Although it's never nice being in hospital, and I didn't get much sleep, this system kept the pressure in my abdomen down so that I felt much more comfortable, and it was definitely easier than the drain. My legs became much less swollen, which helped a lot, but by the time I was discharged I felt quite weak. However the good thing is that all the support systems have kicked into place - there's a discharge liaison service from the hospital, district nurses to cover medical issues, and the continuing care team from the hospice linked to the Marsden (essentially the same as Macmillan nurses), who in theory all work closely together, although that hasn't quite started working seamlessly yet. I would have expected all this to feel quite scary, moving into another phase with home support, but actually it feels a huge relief right now to have expert advice to call on - and it can be tailored up and down as you want / need, which is very reassuring.

Over last weekend the fluid stopped draining into the bag - presumably because the wound has now healed up - so the pressure's building up again, and I'm going in to talk to the C & W team and decide the next steps to manage it. Emotionally it's all been pretty tough, a very stressful roller coaster, and new territory for me, but I feel in good hands. At the moment the Marsden are taking a back seat, since I'm not under any active treatment there, but I'm assured that everyone's liaising closely.

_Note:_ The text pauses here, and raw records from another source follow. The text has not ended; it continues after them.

(* ===== verification/SyncEngine.v ===== *)
(** * The loop of the background engine (sync/background/mod.rs)

    The commands that the front end sends and the timers that fire, one at a time.
    The functions of [SyncClient] that send a command and wait are what
    the loop does with the command. *)

From S2P Require Import Prelude.
From S2P Require Import Path.
From S2P Require Import Position.
From S2P Require Import Ids.
From S2P Require Import Doc.
From S2P Require Import DocPath.
From S2P Require Import Errors.
From S2P Require Import Crypto.
From S2P Require Import Permission.
From S2P Require Import AuthTypes.
From S2P Require Import AuthSettings.
From S2P Require Import Entry.
From S2P Require Import Backend.
From S2P Require Import Traversal.
From S2P Require Import CrdtCache.
From S2P Require Import BackendSteps.
From S2P Require Import Reachability.
From S2P Require Import Validation.
From S2P Require Import Verify.
From S2P Require Import InstanceOps.
From S2P Require Import WireCodec.
From S2P Require Import Transaction.
From S2P Require Import Stores.
From S2P Require Import StoreView.
From S2P Require Import Commit.
From S2P Require Import TxFrame.
From S2P Require Import CommitSpec.
From S2P Require Import Lifecycle.
From S2P Require Import Settings.
From S2P Require Import Table.
From S2P Require Import Node.
From S2P Require Import Peers.
From S2P Require Import Worklist.
From S2P Require Import Frontier.
From S2P Require Import StoreTips.
From S2P Require Import MergeBase.
From S2P Require Import StoreState.
From S2P Require Import SyncWalk.
From S2P Require Import SyncAuth.
From S2P Require Import UserSync.
From S2P Require Import Bootstrap.
From S2P Require Import SyncHandler.
From S2P Require Import IdsAdded.
From S2P Require Import SyncTransport.
From S2P Require Import SyncClient.

Section engine_loop.
Context `{IS : InstanceSpec} `{JS : !JsonSpec} `{LS : !LruSpec CacheKey (list Byte.byte)} `{PJ : PeerJson} `{UJ : UserJson}.
Context `{NE : !NodeEnv} `{RQ : !RowCodec BootstrapRequest} `{ST : !SyncTransport}.
Context (name_order : gmap string Transport -> list (string * Transport)).
Context (peer_order : SyncQueue -> SyncQueue).
Context (device_key : PrivateKey) (sync_tree : DbHandle).
(** [tokio::time::interval] of a number of seconds. *)
Context (interval : Z -> Outcome unit).

Inductive SyncCommand : Type :=
| SendEntries (peer : PublicKey) (es : list Entry)
| SyncWithPeer (peer : PublicKey)
| Shutdown
| AddTransport (name : string) (transport : Transport)
| StartServer (name : option string)
| StopServer (name : option string)
| GetServerAddress (name : string)
| GetAllServerAddresses
| ConnectToPeer (addr : Address)
| SendRequest (addr : Address) (request : SyncRequest)
| Flush.

(** What is sent back over the channel of the command, if it has one. *)
Inductive CommandReply : Type :=
| NoReply
| ReplyUnit (r : Result unit Error)
| ReplyAddress (r : Result string Error)
| ReplyAddresses (r : Result (list (string * string)) Error)
| ReplyKey (r : Result PublicKey Error)
| ReplyResponse (r : Result SyncResponse Error).

Definition engine_start_server (name : option string) : Wm unit :=
  command_servers (match name with
                   | Some name => fun m => manager_start_server m name
                   | None => start_all_servers name_order
                   end).

Definition engine_stop_server (name : option string) : Wm unit :=
  command_servers (match name with
                   | Some name => fun m => manager_stop_server m name
                   | None => stop_all_servers name_order
                   end).

Definition reply {A} (mk : Result A Error -> CommandReply) (m : Wm A) : Wm CommandReply :=
  await r <- wm_try m;
  wm_ret (mk r).

Definition handle_command (command : SyncCommand) : Wm CommandReply :=
  match command with
  | SendEntries peer es =>
      await r <- wm_try (send_to_peer name_order device_key sync_tree peer es);
      match r with
      | Ok _ => wm_ret NoReply
      | Err _ =>
          await now_ms <- at_node now_millis;
          await _ <- add_to_retry_queue peer es now_ms;
          wm_ret NoReply
      end
  | SyncWithPeer peer =>
      await _ <- wm_try (bg_sync_with_peer name_order device_key sync_tree peer);
      wm_ret NoReply
  | AddTransport name transport =>
      await b <- background;
      await _ <- (fun w =>
        let '(m, net) := replace_transport (transport_manager b) name transport (w_net w) in
        with_transports m (with_net w net));
      wm_ret (ReplyUnit (Ok tt))
  | StartServer name => reply ReplyUnit (engine_start_server name)
  | StopServer name => reply ReplyUnit (engine_stop_server name)
  | GetServerAddress name =>
      await b <- background;
      wm_ret (ReplyAddress (manager_server_address (transport_manager b) name))
  | GetAllServerAddresses =>
      await b <- background;
      wm_ret (ReplyAddresses (Ok (get_all_server_addresses name_order (transport_manager b))))
  | ConnectToPeer addr => reply ReplyKey (connect_to_peer name_order device_key sync_tree addr)
  | SendRequest addr request => reply ReplyResponse (send_sync_request name_order addr request)
  | Flush =>
      await retry_failures <- flush_retry_queue name_order device_key sync_tree;
      await queue_failures <- process_queue name_order peer_order device_key sync_tree;
      wm_ret (ReplyUnit (match retry_failures, queue_failures with
                         | O, O => Ok tt
                         | _, _ => Err (ESync SyncNetwork)
                         end))
  | Shutdown => wm_fail (ESync SyncNetwork)
  end.

(** The branches of the loop. *)
Inductive LoopEvent : Type :=
| OnCommand (command : SyncCommand)
| QueueCheck
| PeriodicSync
| RetryCheck
| ConnectionCheck
| SettingsCheck.

Definition set_timer (seconds : Z) : Wm unit := fun w =>
  match interval seconds with
  | Panic => Some Panic
  | Done _ => Some (Done (w, Ok tt))
  end.

(** Before the loop: the timer of the periodic exchange. *)
Definition run_start : Wm Z :=
  await min <- at_node (get_min_sync_interval device_key sync_tree);
  let current_interval_secs := default 300 min in
  await _ <- set_timer current_interval_secs;
  wm_ret current_interval_secs.

(** One turn of the loop; an error of a command is only logged. *)
Definition run_turn (event : LoopEvent) (current_interval_secs : Z) : Wm Z :=
  match event with
  | OnCommand command =>
      await _ <- wm_try (handle_command command);
      wm_ret current_interval_secs
  | QueueCheck =>
      await _ <- process_queue name_order peer_order device_key sync_tree;
      wm_ret current_interval_secs
  | PeriodicSync =>
      await _ <- periodic_sync_all_peers name_order device_key sync_tree;
      wm_ret current_interval_secs
  | RetryCheck =>
      await _ <- process_retry_queue name_order device_key sync_tree;
      wm_ret current_interval_secs
  | ConnectionCheck => wm_ret current_interval_secs
  | SettingsCheck =>
      await min <- at_node (get_min_sync_interval device_key sync_tree);
      match min with
      | Some new_interval =>
          if new_interval =? current_interval_secs then wm_ret current_interval_secs
          else
            await _ <- set_timer new_interval;
            wm_ret new_interval
      | None => wm_ret current_interval_secs
      end
  end.

Fixpoint run_loop (events : list LoopEvent) (current_interval_secs : Z) : Wm Z :=
  match events with
  | [] => wm_ret current_interval_secs
  | event :: rest =>
      await secs <- run_turn event current_interval_secs;
      run_loop rest secs
  end.

(** ** Commands and the functions that send them *)

(** A function of the front end that sends a command and waits for the reply. *)
Definition sent {A} (command : SyncCommand) (read : CommandReply -> option (Result A Error)) : Wm A :=
  await _ <- background;
  await r <- handle_command command;
  match read r with
  | Some (Ok a) => wm_ret a
  | Some (Err e) => wm_fail e
  | None => wm_fail (ESync SyncNetwork)
  end.

Definition read_unit (r : CommandReply) : option (Result unit Error) := match r with ReplyUnit r => Some r | _ => None end.
Definition read_key (r : CommandReply) : option (Result PublicKey Error) := match r with ReplyKey r => Some r | _ => None end.
Definition read_response (r : CommandReply) : option (Result SyncResponse Error) :=
  match r with ReplyResponse r => Some r | _ => None end.

(** Waiting for the reply is running the operation, if the operation checks first
    that the engine runs. *)
Lemma sent_reply {A} (command : SyncCommand) (mk : Result A Error -> CommandReply) read (m : Wm A) w :
  handle_command command = reply mk m -> (forall r, read (mk r) = Some r) ->
  (w_background w = None -> m w = Some (Done (w, Err (ESync NoTransportEnabled)))) ->
  sent command read w = m w.
Proof.
  intros Hc Hr Hn. unfold sent, reply, wm_bind, background. destruct (w_background w) eqn:Eb; [|by rewrite Hn].
  rewrite Hc. unfold reply, wm_bind, wm_try, wm_ret. destruct (m w) as [[[w1 r]|]|]; [|done..]. rewrite Hr. by destruct r.
Qed.

Lemma sent_flush w : sent Flush read_unit w = flush name_order peer_order device_key sync_tree w.
Proof.
  unfold sent, flush. unfold wm_bind at 1 3. destruct (background w) as [[[w0 [b|e]]|]|]; [|done..].
  unfold handle_command, wm_bind. destruct (flush_retry_queue _ _ _ w0) as [[[w1 [k|e]]|]|]; [|done..].
  destruct (process_queue _ _ _ _ w1) as [[[w2 [k2|e]]|]|]; [|done..]. by destruct k, k2.
Qed.

(** The functions of the front end are the replies to the commands that they send. *)
Lemma commands_inline w :
  (forall addr, sent (ConnectToPeer addr) read_key w = connect_to_peer name_order device_key sync_tree addr w)
  /\ (forall addr request, sent (SendRequest addr request) read_response w = send_request name_order request addr w)
  /\ sent (StartServer None) read_unit w = accept_connections name_order w
  /\ (forall name, sent (StartServer (Some name)) read_unit w = accept_connections_on name w)
  /\ sent (StopServer None) read_unit w = Sync_stop_server name_order w
  /\ sent Flush read_unit w = flush name_order peer_order device_key sync_tree w.
Proof.
  assert (forall A (k : BackgroundSync -> Wm A), w_background w = None ->
    wm_bind background k w = Some (Done (w, Err (ESync NoTransportEnabled)))) as Hb.
  { intros A k E. unfold wm_bind, background. by rewrite E. }
  split_and!; intros; try apply sent_flush; (eapply sent_reply; [done|done|apply Hb]).
Qed.

(** ** The timer of the periodic exchange *)

(** An interval of zero seconds, which the settings of a database may have, stops
    the engine: the timer's documented panic ends the loop, and no command is handled
    after it. *)
Lemma zero_interval_panics event w n secs :
  interval 0 = Panic ->
  get_min_sync_interval device_key sync_tree (w_node w) = Some (Done (n, Ok (Some 0))) ->
  run_start w = Some Panic /\ (secs <> 0 -> event = SettingsCheck -> run_turn event secs w = Some Panic).
Proof.
  intros Hi Hm. unfold run_start, run_turn, wm_bind, at_node. split; [|intros Hs ->]; rewrite Hm.
  - simpl. unfold set_timer. by rewrite Hi.
  - rewrite (proj2 (Z.eqb_neq 0 secs)) by done. unfold set_timer. by rewrite Hi.
Qed.
End engine_loop.
Lemma idle_exchange peer tree key : idle (sync_tree_with_peer_as name_order device_key sync_tree peer tree key).
Proof.
  unfold sync_tree_with_peer_as, handle_incremental_response, send_missing_entries_to_peer.
  repeat first [apply idle_command | progress idles].
Qed.

Lemma idle_connect addr : idle (connect_to_peer name_order device_key sync_tree addr).
Proof. unfold connect_to_peer. idles. Qed.

Lemma idle_bg_sync peer : idle (bg_sync_with_peer name_order device_key sync_tree peer).
Proof.
  apply idle_bind; [idles|]. intros [addr trees]. induction trees; cbn [bg_sync_trees]; [idles|].
  unfold bg_sync_tree_with_peer. apply idle_bind; [idles|]. intros ?. done.
Qed.

Lemma idle_periodic : idle (periodic_sync_all_peers name_order device_key sync_tree).
Proof.
  unfold periodic_sync_all_peers. apply idle_bind; [idles|]. intros [peers|]; [|idles].
  induction peers as [|p peers IH]; cbn [bg_sync_peers]; [idles|]. destruct (decide _); [|done].
  apply idle_bind; [apply idle_try, idle_bg_sync|]. intros ?. done.
Qed.

Lemma steady_try {A} (m : Wm A) : steady m -> steady (wm_try m).
Proof.
  intros Hm w w' r Hw. unfold wm_try. destruct (m w) as [[[w1 r1]|]|] eqn:E; [|done..]. intros [= <- _]. by eapply Hm.
Qed.

Lemma steady_ret {A} (a : A) : steady (wm_ret a).
Proof. apply steady_idle, idle_ret. Qed.

Lemma steady_then {A B} (m : Wm A) (b : A -> B) : steady m -> steady (await x <- m; wm_ret (b x)).
Proof. intros Hm. apply steady_bind; [done|]. intros x. apply steady_ret. Qed.

Lemma steady_reply {A} (mk : Result A Error -> CommandReply) m : steady m -> steady (reply mk m).
Proof. intros Hm. by apply steady_then, steady_try. Qed.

Overall I'm doing OK, but I'm feeling physically quite weak and washed out, and mentally a bit fragile - so much has happened in the last 6 - 8 weeks and I haven't had much time to process it till now. However I see the emotional fragility as a good sign - there's bound to be a reaction to such a sudden change in my health and the limits to what I can do at the moment. So forgive me for not initiating contact, or replying to well-wishers - I simply haven't had the energy, and am not really up for visitors (apart from family and a few close friends) until I get my head round things a bit. Just as my friends Thea and Amy were wonderful supports to me in Germany, my sisters have been fantastic at both practical help with shopping and cooking, and moral support. So I feel incredibly grateful for that. And after 2 weeks in Kassel, a week in Scotland, another 2 weeks in Kassel, then 3 or 4 days in hospital, I'm really appreciating being at home again in my cosy little flat!